Greg and I have been discussing themes for Thursdays and Fridays, and we still welcome your suggestions. I don’t actually have themes for my days at the moment, but I thought they might be worth pursuing at least a day or two per week.

When I was in fifth grade, I was subjected, among other things, to a sex ed film in which the narrator informed us that if we just ate right and exercised, we wouldn’t have cramps! In class the next day, one girl noted that her mother said that was not true. I don’t remember who it was, but I would like to give her mother a placard that says No Fucking Shit. Today, despite my three days in a row of vigorous exercise and my diet of whole grains and vegetables and all that other stuff they say you should eat, was spent largely cursing God (when not cursing the county and the state legislature, but that’s another topic best saved, as JD Salinger once wrote, for when we’re both blind and drunk) and counting the minutes till I could go home and nap with a cat for a heating pad.

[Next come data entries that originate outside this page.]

(** * SequenceTester: a mock device adapter for testing device sequencing

    A shallow embedding of [DeviceAdapters/SequenceTester/SequenceTester.cpp]
    and of the two collaborators it is written against (the setting logger
    and the settings, declared in [SequenceTesterImpl.h]).

    - [SettingLogger], [Setting]: the mutex-guarded event log and the value
      cells that route every access through it.
    - [Camera]: [TesterCamera], with its sequence-acquisition thread as a
      small-step machine interleaved with the controlling thread.
    - [XYStage]: the position accessors of [TesterXYStage].
    - [CameraSettings]: the binning and exposure accessors of
      [TesterCamera].
    - [Hub]: [CreateDevice] and [TesterHub::DetectInstalledDevices]. *)

From Stdlib Require Import ZArith Floats Strings.Byte.
From stdpp Require Import base tactics option list strings pretty numbers
  sorting gmap.

Local Open Scope Z_scope.

(** ** Result codes

    The adapter returns [int] codes and only ever compares them with the
    named macros of [MMDeviceConstants.h]; the numeric values are not needed,
    so the codes are an enumeration.  [OutOfRange], [InvalidState] and
    [InsufficientCapacity] are the error kinds of the settings layer; any
    further code a host may hand back is [OtherCode n]. *)
Inductive ResultCode : Type :=
  | DEVICE_OK
  | DEVICE_ERR
  | DEVICE_UNSUPPORTED_COMMAND
  | DEVICE_BUFFER_OVERFLOW
  | OutOfRange
  | InvalidState
  | InsufficientCapacity
  | OtherCode (n : Z).

#[global] Instance ResultCode_eq_dec : EqDecision ResultCode.
Proof. solve_decision. Defined.

(** C++ [unsigned]: 32 bits, arithmetic modulo [2^32]. *)
Definition UINT_MODULUS : Z := 2 ^ 32.
Definition uint_wrap (z : Z) : Z := z mod UINT_MODULUS.

(** C++ [size_t]: 64-bit unsigned, arithmetic modulo [2^64]. *)
Definition SIZE_MODULUS : Z := 2 ^ 64.
Definition size_wrap (z : Z) : Z := z mod SIZE_MODULUS.
Definition size_succ (z : Z) : Z := size_wrap (z + 1).

(** ** Bytes *)
Definition byte_of_Z (z : Z) : byte :=
  default x00 (Byte.of_N (Z.to_N (z mod 256))).

(** Eight bytes, least significant first. *)
Definition u64_le (z : Z) : list byte :=
  (λ i, byte_of_Z (Z.shiftr z (8 * i))) <$> seqZ 0 8.

Definition text_bytes (s : string) : list byte := String.list_byte_of_string s.

(** A length-prefixed field. *)
Definition field (bs : list byte) : list byte :=
  u64_le (Z.of_nat (length bs)) ++ bs.

Definition Z_of_byte (b : byte) : Z := Z.of_N (Byte.to_N b).

(** The number a little-endian byte string stands for. *)
Fixpoint le_decode (bs : list byte) : Z :=
  match bs with
  | [] => 0
  | b :: bs => Z_of_byte b + 256 * le_decode bs
  end.

(** ** The setting logger *)
Module SettingLogger.

Inductive AccessKind : Type := Read | Write.

Record LogEntry : Type := mkEntry {
    globalSequenceNumber : Z;
    threadId : nat;
    settingName : string;
    kind : AccessKind;
    valueAsText : string
  }.

  (** Modelled from the spec: the logger class (declared in
      [SequenceTesterImpl.h], absent here).  It owns the ordered sequence of
      entries and the monotonic 64-bit counter; [guardDepth] is the hold
      count of its re-entrant lock. *)
Record t : Type := mkLogger {
    counter : Z;
    entries : list LogEntry;
    guardDepth : nat
  }.

Definition empty : t := mkLogger 0 [] 0.

  (** Modelled from the spec: [guard()] acquires the exclusive, re-entrant
      lock; the scope exit of the returned handle releases it. *)
Definition Guard (lg : t) : t :=
    mkLogger (counter lg) (entries lg) (S (guardDepth lg)).

Definition Release (lg : t) : t :=
    mkLogger (counter lg) (entries lg) (pred (guardDepth lg)).

  (** Modelled from the spec: [recordWrite] / [recordRead] append an entry
      with a freshly assigned sequence number. *)
Definition record (k : AccessKind) (tid : nat) (name text : string)
      (lg : t) : t :=
    mkLogger (size_succ (counter lg))
             (entries lg ++ [mkEntry (counter lg) tid name k text])
             (guardDepth lg).

Definition recordWrite := record Write.
Definition recordRead := record Read.

  (** The textual digest of the log. *)
Definition render_kind (k : AccessKind) : string :=
    match k with Read => "R" | Write => "W" end.
(** C10 (amended).  In the loop over the files, an element whose [file]
    field is there but is not a valid URL is skipped: the loop goes on as if
    the element were not in the list, with no entry and no error, whatever
    the permissive option says; the option decides only for an element with
    a valid URL and no format, which is kept when it is set and skipped when
    it is not. *)
Theorem invalid_url_is_skipped (video_id : string) (title : value)
  (common_entry : dict) (one : bool) (file_num : nat) (file_element f : value) :
  getitem file_element "file" = Ok f ->
  (file_url_of file_element = None ->
   forall rest,
     AfreecaTVIE.file_entries video_id title common_entry one file_num (file_element :: rest)
     = AfreecaTVIE.file_entries video_id title common_entry one (S file_num) rest)
  /\
  (forall file_url key d upload_date,
     file_url_of file_element = Some file_url ->
     getitem file_element "file_info_key" = Ok key ->
     AfreecaTVIE.part_upload_date key = Ok upload_date ->
     getitem file_element "duration" = Ok d ->
     AfreecaTVIE.part_formats video_id file_num file_url = Ok [] ->
     AfreecaTVIE.file_entry video_id title common_entry one file_num file_element =
     Ok (if ignore_no_formats
         then Some (AfreecaTVIE.make_file_info common_entry (part_id video_id file_num key)
                      title one file_num upload_date (int_or_none d) [])
         else None)).
Proof.
  intros G. split.
  - intros U rest. cbn [AfreecaTVIE.file_entries bind result_monad].
    rewrite (file_entry_no_url _ _ _ _ _ _ _ G U).
    now destruct (AfreecaTVIE.file_entries video_id title common_entry one (S file_num) rest).
  - intros file_url key d upload_date U K D L F.
    rewrite (file_entry_url _ _ _ _ _ _ _ _ _ _ _ U K D L F).
    cbn [truthy negb andb]. now destruct ignore_no_formats.
Qed.

End VodRecord.

(** ** The live resolver *)

Section LiveFacts.
Context {H : Host}.

Lemma get_dict (d : dict) (k : string) : get (VDict d) k = Ok (find d k).
Proof. unfold get, get_default, find. now destruct (lookup k d). Qed.

Lemma get_foreign (o : value) (k : string) (default : value) (e : exn) :
  get_default o k default = Raise e -> foreign e.
Proof.
  destruct o; cbn [get_default]; try (intros E; injection E as <-; exact I).
  destruct (lookup k kv); discriminate.
Qed.

Lemma getitem_foreign (o : value) (k : string) (e : exn) :
  getitem o k = Raise e -> foreign e.
Proof.
  destruct o; cbn [getitem]; try (intros E; injection E as <-; exact I).
  destruct (lookup k kv); [discriminate|]. intros E. injection E as <-. exact I.
Qed.

Lemma host_call_foreign {A : Type} (what : string) (o : option A) (e : exn) :
  host_call what o = Raise e -> foreign e.
Proof.
  destruct o; cbn [host_call]; [discriminate|]. intros E. injection E as <-. exact I.
Qed.

(** The lookup, the gate and the hand-over to the quality loop, by what the
    channel answer holds. *)
Lemma live_real_extract_cases (url : string) (w : world) :
  AfreecaTVLiveIE._real_extract url w =
  let url_id := fst (match_valid_url_live url) in
  let url_bno := snd (match_valid_url_live url) in
  let w1 := sent w (AfreecaTVLiveIE.channel_request url_id) in
  match channel_info_of (network (issued w) (AfreecaTVLiveIE.channel_request url_id)) with
  | Raise e => (Raise e, w1)
  | Ok (VDict d) =>
      let broadcaster_id := py_or (find d "BJID") (VStr url_id) in
      let broadcast_no := py_or (find d "BNO") (AfreecaTVIE.of_opt_str url_bno) in
      if negb (truthy broadcast_no) then (Raise (AfreecaTVLiveIE.not_live broadcaster_id), w1)
      else if str_eq (find d "BPWD") "Y"
              && match videopassword with None => true | Some _ => false end
      then (Raise AfreecaTVLiveIE.password_required, w1)
      else AfreecaTVLiveIE.resolve_streams (VDict d) broadcaster_id broadcast_no videopassword w1
  | Ok _ => (Raise AttributeError, w1)
  end.
Proof.
  unfold AfreecaTVLiveIE._real_extract, channel_info_of.
  destruct (match_valid_url_live url) as [url_id url_bno]. cbv zeta. cbn [fst snd].
  unfold _download_json. cbn [bind M_monad].
  set (fetched := match network (issued w) (AfreecaTVLiveIE.channel_request url_id) with
                  | Some v => v
                  | None => VBool false
                  end).
  assert (F : match network (issued w) (AfreecaTVLiveIE.channel_request url_id) with
              | Some v => Ok v
              | None => Ok (VBool false)
              end = Ok fetched)
    by (subst fetched; now destruct (network _ _)).
  rewrite F. clear F. unfold lift, sent.
  destruct (get (py_or fetched (VDict [])) "CHANNEL") as [channel|e];
    cbn [bind result_monad]; [|reflexivity].
  destruct (py_or channel (VDict [])) as [| | | | |d]; try reflexivity.
  rewrite !get_dict.
  destruct (negb (truthy (py_or (find d "BNO") (AfreecaTVIE.of_opt_str url_bno))));
    [reflexivity|].
  destruct (str_eq (find d "BPWD") "Y"
            && match videopassword with None => true | Some _ => false end);
    reflexivity.
Qed.


Lemma not_live_class (broadcaster_id : value) :
  classify (AfreecaTVLiveIE.not_live broadcaster_id) = Some NotLive.
Proof.
  unfold classify, AfreecaTVLiveIE.not_live. cbn.
  now destruct (py_str broadcaster_id ++ " may not be live)").
Qed.

(** The quality loop raises no [ExtractorError]: what it can raise comes
    from a [.get] on a value that is not a dict, or from the host. *)
Lemma quality_loop_foreign (channel_info broadcast_no : value)
  (password : option string) (tiers : list string) :
  forall (formats : list value) (w w' : world) (e : exn),
  AfreecaTVLiveIE.quality_loop channel_info broadcast_no password tiers formats w = (Raise e, w') ->
  foreign e.
Proof.
  induction tiers as [|quality_str rest IH]; intros formats w w' e E.
  - discriminate E.
  - cbn [AfreecaTVLiveIE.quality_loop bind M_monad] in E.
    unfold _download_json, lift in E.
    destruct (network (issued w) (AfreecaTVLiveIE.aid_request broadcast_no password quality_str))
      as [aid_response|].
    all: match type of E with
         | context [negb (truthy ?aid)] => destruct (negb (truthy aid))
         end; [now apply IH in E|].
    all: destruct (get channel_info "RMD") as [rmd|e1] eqn:G1;
           [|injection E as <- _; now apply get_foreign in G1].
    all: destruct (get_default channel_info "CDN" (VStr "gcp_cdn")) as [cdn|e2] eqn:G2;
           [|injection E as <- _; now apply get_foreign in G2].
    all: match type of E with
         | context [network ?h ?rq] => destruct (network h rq) as [assigned|]
         end.
    all: match type of E with
         | context [get ?o "view_url"] =>
             destruct (get o "view_url") as [view_url|e3] eqn:G3;
               [|injection E as <- _; now apply get_foreign in G3];
             destruct (truthy view_url); [|now apply IH in E];
             destruct (getitem o "view_url") as [view_url'|e4] eqn:G4;
               [|injection E as <- _; now apply getitem_foreign in G4]
         end.
    all: match type of E with
         | context [host_call ?what ?o] =>
             destruct (host_call what o) as [u|e5] eqn:G5;
               [now apply IH in E|injection E as <- _; now apply host_call_foreign in G5]
         end.
Qed.

Lemma get_or_get_foreign (a b : value) (ka kb : string) (e : exn) :
  AfreecaTVLiveIE.get_or_get a ka b kb = Raise e -> foreign e.
Proof.
  unfold AfreecaTVLiveIE.get_or_get. cbn [bind result_monad].
  destruct (get a ka) as [x|e1] eqn:G1.
  - destruct (truthy x); [discriminate|]. apply get_foreign.
  - intros E. injection E as <-. now apply get_foreign in G1.
Qed.

Lemma resolve_streams_foreign (channel_info broadcaster_id broadcast_no : value)
  (password : option string) (w w' : world) (e : exn) :
  AfreecaTVLiveIE.resolve_streams channel_info broadcaster_id broadcast_no password w
    = (Raise e, w') ->
  foreign e.
Proof.
  unfold AfreecaTVLiveIE.resolve_streams. cbn [bind M_monad]. intros E.
  destruct (AfreecaTVLiveIE.quality_loop channel_info broadcast_no password AfreecaTVLiveIE._QUALITIES [] w)
    as [[formats|e0] w0] eqn:Q.
  2:{ injection E as <- _. now apply quality_loop_foreign in Q. }
  unfold _download_json, lift in E.
  destruct (network (issued w0) (AfreecaTVLiveIE.station_request broadcaster_id)) as [fetched|].
  all: match type of E with
       | context [AfreecaTVLiveIE.get_or_get ?a "TITLE" ?b ?kb] =>
           destruct (AfreecaTVLiveIE.get_or_get a "TITLE" b kb) as [title|e1] eqn:G1;
             [|injection E as <- _; now apply get_or_get_foreign in G1];
           destruct (AfreecaTVLiveIE.get_or_get a "BJNICK" b "station_name") as [uploader|e2] eqn:G2;
             [|injection E as <- _; now apply get_or_get_foreign in G2];
           destruct (get b "broad_start") as [broad_start|e3] eqn:G3;
             [discriminate E|injection E as <- _; now apply get_foreign in G3]
       end.
Qed.
Lemma go_without_method this impl to :
  _impl this = Some impl -> truthy_at (_stateConfiguration this) to = true ->
  impl_is impl to = false ->
  impl_cannot impl (key_from_current impl to) = false ->
  impl_member impl (key_from_current impl to) = None ->
  go to this
  = {| calls := [Is to; State; Cannot (key_from_current impl to);
                 Member (key_from_current impl to)];
       after := this;
       completion := inl (TypeError "call") |}.
Proof.
  unfold key_from_current. intros Himpl Hto His Hcannot Hmember. run.
  by given Himpl Hto His Hcannot Hmember.
Qed.

Lemma go_executed this impl to func :
  _impl this = Some impl -> truthy_at (_stateConfiguration this) to = true ->
  impl_is impl to = false ->
  impl_cannot impl (key_from_current impl to) = false ->
  impl_member impl (key_from_current impl to) = Some func ->
  go to this
  = {| calls := [Is to; State; Cannot (key_from_current impl to);
                 Member (key_from_current impl to);
                 Call (key_from_current impl to)];
       after := set_impl (Some (func impl)) this;
       completion := inr GlobalSelf |}.
Proof.
  unfold key_from_current. intros Himpl Hto His Hcannot Hmember. run.
  by given Himpl Hto His Hcannot Hmember.
Qed.

(** C4.  On a started adapter whose engine reports that it is already in
    the declared state [to], [go(to)] does nothing: it returns without
    raising, the only call on the engine is the is-current-state
    question (the transition-forbidden predicate is not consulted and no
    transition method is read or called), and the adapter, its engine
    and hence the current state are as before.  Nothing is assumed about
    the declared transitions, so this holds when no transition from
    [to] to itself exists. *)
Theorem go_to_current_state_is_noop this impl to :
  _impl this = Some impl ->
  has (_stateConfiguration this) to = true ->
  impl_is impl to = true ->
  completion (go to this) = inr This
  /\ calls (go to this) = [Is to]
  /\ after (go to this) = this
  /\ _impl (after (go to this)) = Some impl.
Proof.
  intros Himpl Hto His. apply has_truthy_at in Hto.
  rewrite (go_current this impl to) by done.
  by simpl.
Qed.
Definition select_variant (args : Args.t) : result variant :=
  if py_in (Args.model_name args) ["chatglm_6b"] then
    alpha <- pow_half (2 * Args.num_layers args) ;;
    Ok {| v_alpha := Some alpha;
          v_norm := Some LayerNorm;
          v_apply_residual_connection_post_layernorm := None;
          v_attention_mask_type := Some bidirectional;
          v_position_embedding_type := Some chatglm;
          v_rotary_embedding_scaling := None |}
  else if py_in (Args.model_name args)
            ["chatglm2_6b"; "chatglm2_6b_32k"; "chatglm3_6b";
             "chatglm3_6b_base"; "chatglm3_6b_32k"] then
    Ok {| v_alpha := None;
          v_norm := Some (if Args.rmsnorm args then RmsNorm else LayerNorm);
          v_apply_residual_connection_post_layernorm :=
            Some (Args.apply_residual_connection_post_layernorm args);
          v_attention_mask_type := Some causal;
          v_position_embedding_type := Some rope_gptj;
          v_rotary_embedding_scaling :=
            if py_in (Args.model_name args)
                 ["chatglm2_6b_32k"; "chatglm3_6b_32k"]
            then Some {| rs_type := "linear";
                         rs_factor := Args.rotary_embedding_scaling args |}
            else None |}
  else if py_in (Args.model_name args) ["glm_10b"] then
    Ok {| v_alpha := None;
          v_norm := Some LayerNorm;
          v_apply_residual_connection_post_layernorm :=
            Some (Args.apply_residual_connection_post_layernorm args);
          v_attention_mask_type := Some bidirectionalglm;
          v_position_embedding_type := Some learned_absolute;
          v_rotary_embedding_scaling := None |}
  else
    Ok {| v_alpha := None;
          v_norm := None;
          v_apply_residual_connection_post_layernorm := None;
          v_attention_mask_type := None;
          v_position_embedding_type := None;
          v_rotary_embedding_scaling := None |}.

(** The constructed object: [alpha] and
    [apply_residual_connection_post_layernorm] exist on it only when the
    branch taken assigned them. *)
Record t : Type := {
  model_name : string;
  use_cache : bool;
  alpha : option scalar;
  apply_residual_connection_post_layernorm : option bool;
  norm : norm_kind;
  pre_norm : Norm;
  attention : Attention;
  mlp : MLP;
  post_norm : Norm
}.

(** [__init__(self, layer_id, args)] *)
Definition __init__ (layer_id : Z) (args : Args.t) : result t :=
  v <- select_variant args ;;
  norm_cls <- getattr "norm" (v_norm v) ;;
  let pre_norm :=
    {| norm_site := InLayer layer_id "pre_norm";
       norm_cls := norm_cls;
       normalized_shape := Args.hidden_size args;
       eps := Args.norm_epsilon args;
       elementwise_affine := true;
       norm_dtype := Args.dtype args |} in
  mask_type <- getlocal "attention_mask_type" (v_attention_mask_type v) ;;
  pos_type <-
    getlocal "position_embedding_type" (v_position_embedding_type v) ;;
  let attention :=
    {| attn_site := InLayer layer_id "attention";
       attn_hidden_size := Args.hidden_size args;
       num_attention_heads := Args.num_heads args;
       attn_num_kv_heads := Args.num_kv_heads args;
       max_position_embeddings := Args.max_seq_length args;
       attn_num_layers := Args.num_layers args;
       attn_apply_query_key_layer_scaling :=
         Args.apply_query_key_layer_scaling args;
       attention_mask_type := mask_type;
       attn_bias := Args.qkv_bias args;
       attn_dtype := Args.dtype args;
       position_embedding_type := pos_type;
       rotary_embedding_base := Lit 10000;
       attn_rotary_embedding_scaling := v_rotary_embedding_scaling v;
       use_int8_kv_cache := has_int8_kv_cache (Args.quant_mode args);
       rotary_embedding_percentage := Lit (1 # 2);
       attn_tp_group := tp_group (Args.mapping args);
       attn_tp_size := tp_size (Args.mapping args);
       attn_tp_rank := rank (Args.mapping args);
       attn_quant_mode := Args.quant_mode args;
       q_scaling := Lit 1;
       cross_attention := false;
       relative_attention := false;
       max_distance := 0;
       num_buckets := 0;
       attn_instance_id := layer_id * 2;
       dense_bias := Args.linear_bias args |} in
  let mlp :=
    {| mlp_site := InLayer layer_id "mlp";
       mlp_hidden_size := Args.hidden_size args;
       mlp_ffn_hidden_size := Args.ffn_hidden_size args;
       mlp_hidden_act := Args.hidden_act args;
       mlp_bias := Args.linear_bias args;
       mlp_dtype := Args.dtype args;
       mlp_tp_group := tp_group (Args.mapping args);
       mlp_tp_size := tp_size (Args.mapping args);
       mlp_quant_mode := Args.quant_mode args;
       mlp_instance_id := layer_id * 2 + 1 |} in
  let post_norm :=
    {| norm_site := InLayer layer_id "post_norm";
       norm_cls := norm_cls;
       normalized_shape := Args.hidden_size args;
       eps := Args.norm_epsilon args;
       elementwise_affine := true;
       norm_dtype := Args.dtype args |} in
  Ok {| model_name := Args.model_name args;
        use_cache := Args.use_cache args;
        alpha := v_alpha v;
        apply_residual_connection_post_layernorm :=
          v_apply_residual_connection_post_layernorm v;
        norm := norm_cls;
        pre_norm := pre_norm;
        attention := attention;
        mlp := mlp;
        post_norm := post_norm |}.
Lemma Client_ReprioritizeRequest_writes cx c st request old_priority_params
    new_priority_params c' st' :
  Client.ReprioritizeRequest cx c st request old_priority_params
    new_priority_params = Some (c', st') ->
  tracked c' = tracked c
  /\ only_writes {[request]} st st'
  /\ url_requests st'
     = <[request_ (deref st request) :=
           net.SetPriority (url_request st request)
             (rp_priority new_priority_params)]> (url_requests st).
Proof.
  assert (Hin : request ∈ ({[request]} : gset positive))
    by (by apply elem_of_singleton).
  unfold Client.ReprioritizeRequest.
  set (st0 := store_request _ request _).
  assert (Hw0 : only_writes {[request]} st st0).
  { unfold st0. eapply only_writes_trans;
      [| by apply only_writes_store_request].
    by apply only_writes_same. }
  match goal with
  | |- context [Client.SetRequestAttributes c st0 request ?a] =>
      pose proof (SetRequestAttributes_writes c st0 request a) as Hw1;
      destruct (SetRequestAttributes_store c st0 request a) as (Hurl1 & _ & _);
      destruct (SetRequestAttributes_client c st0 request a) as (d & l & Hc1);
      destruct (Client.SetRequestAttributes c st0 request a) as [c1 st1]
  end.
  cbn [fst snd] in *. subst c1.
  change (Client.pending_requests_ (Client.with_counts c d l))
    with (Client.pending_requests_ c).
  destruct (RequestQueue.IsQueued _ request) eqn:Hq; cbn [negb].
  - destruct (RequestQueue.Erase _ request) as [q |] eqn:Herase;
      [| discriminate].
    apply Erase_Some in Herase as [Hqueued ->]. rewrite Insert_queue.
    cbn [RequestQueue.queue_ RequestQueue.fifo_ordering_ids_].
    set (st2 := store_request st1 request _).
    assert (Hw2 : only_writes {[request]} st st2).
    { eapply only_writes_trans; [exact Hw0 |].
      eapply only_writes_trans; [exact Hw1 |].
      by apply only_writes_store_request. }
    set (c2 := Client.with_pending_requests _ _).
    assert (Ht : tracked c2 = tracked c).
    { unfold tracked, c2.
      cbn [Client.with_pending_requests Client.with_counts
           Client.in_flight_requests_ Client.pending_requests_
           RequestQueue.queue_].
      rewrite <- (list_to_set_erase_node request
                    (RequestQueue.queue_ (Client.pending_requests_ c)) Hqueued).
      apply set_eq. intros p.
      rewrite !elem_of_union, !elem_of_list_to_set, multiset_insert_elem_of,
        elem_of_singleton. tauto. }
    destruct (_ <? _).
    + unfold Client.ScheduleLoadAnyStartablePendingRequests.
      destruct (_ =? 0); intros [= <- <-];
        (split; [exact Ht | split; [| exact Hurl1]]); [| exact Hw2].
      eapply only_writes_trans; [exact Hw2 |]. by apply only_writes_same.
    + intros [= <- <-]. split; [exact Ht | split; [exact Hw2 | exact Hurl1]].
  - intros [= <- <-]. split; [reflexivity |]. split; [| exact Hurl1].
    eapply only_writes_trans; [exact Hw0 | exact Hw1].
Qed.

Lemma StartAllPending_writes cx n : forall c st c' st',
  Client.StartAllPending cx n c st = Some (c', st') ->
  Client.in_flight_requests_ c' = tracked c
  /\ only_writes (tracked c) st st'
  /\ url_requests st' = url_requests st.
Proof.
  induction n as [| n IH]; intros c st c' st'; simpl;
    destruct (RequestQueue.queue_ (Client.pending_requests_ c))
      as [| request l] eqn:Hqueue;
    try discriminate;
    try (intros [= <- <-]; split;
         [unfold tracked; rewrite Hqueue; set_members
         | split; [apply only_writes_refl | reflexivity]]).
  destruct (RequestQueue.Erase _ request) as [q |] eqn:Herase;
    [| discriminate].
  apply Erase_Some in Herase as [Hin ->].
  match goal with
  | |- context [Client.StartRequest cx ?c0 st request START_ASYNC CLIENT_KILL] =>
      destruct (StartRequest_client cx c0 st request START_ASYNC CLIENT_KILL)
        as (d & l' & start & Hc1);
      pose proof (StartRequest_writes cx c0 st request START_ASYNC CLIENT_KILL)
        as Hw1;
      destruct (StartRequest_store cx c0 st request START_ASYNC CLIENT_KILL
                  request) as [_ Hurl1];
      destruct (Client.StartRequest cx c0 st request START_ASYNC CLIENT_KILL)
        as [c1 st1]
  end.
  cbn [fst snd] in *. intros Hrest.
  destruct (IH c1 st1 c' st' Hrest) as (Hf & Hw & Hurl).
  assert (Ht : tracked c1 = tracked c).
  { subst c1. unfold tracked.
    cbn [Client.with_counts Client.with_in_flight_requests
         Client.with_last_non_delayable Client.with_pending_requests
         Client.in_flight_requests_ Client.pending_requests_
         RequestQueue.queue_].
    rewrite <- (list_to_set_erase_node request
                  (RequestQueue.queue_ (Client.pending_requests_ c)) Hin).
    set_members. }
  rewrite Ht in Hf, Hw. split; [exact Hf |]. split; [| by rewrite Hurl].
  eapply only_writes_trans; [| exact Hw].
  eapply only_writes_weaken; [| exact Hw1].
  cbn [Client.with_pending_requests Client.in_flight_requests_].
  unfold tracked. intros p [Hp | Hp]%elem_of_union.
  - apply elem_of_singleton in Hp as ->. apply elem_of_union. right.
    by apply elem_of_list_to_set.
  - apply elem_of_union. by left.
Qed.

And this, as you may guess, is all by way of saying that, in addition to failing to exercise today, I have not much to say in general. The school here is on what I guess amounts to a basketball break — our high school girls team is at the state championship in Casper — so things are very quiet at the library. I am getting rid of some more old and decripit books. If you’d like a copy of a book about the history of manned space flight from 1981, just let me know. (People are often horrified by the idea that libraries get rid of books, but really, if you saw what I’m getting rid of, I think you’d be okay with it. Also, this is a small public library, not a major research institution. We are interested in having a) books people want to read and b) books that tell them how to do things. I am fairly sure that the Encyclopedia of Associations from 1996 and a dictionary of abbreviations from the 1980s do neither of these things.)

Pet your animals, if you have any, and they are the sort that take to petting, and stay tuned for more tomorrow.

2 thoughts on “In Which I Offer Excuses”

  1. WHAT IF I REALLY NEED TO ABBREVIATE MY ASSOCIATIONS??? I have pet Komeda. He is looking better, we think.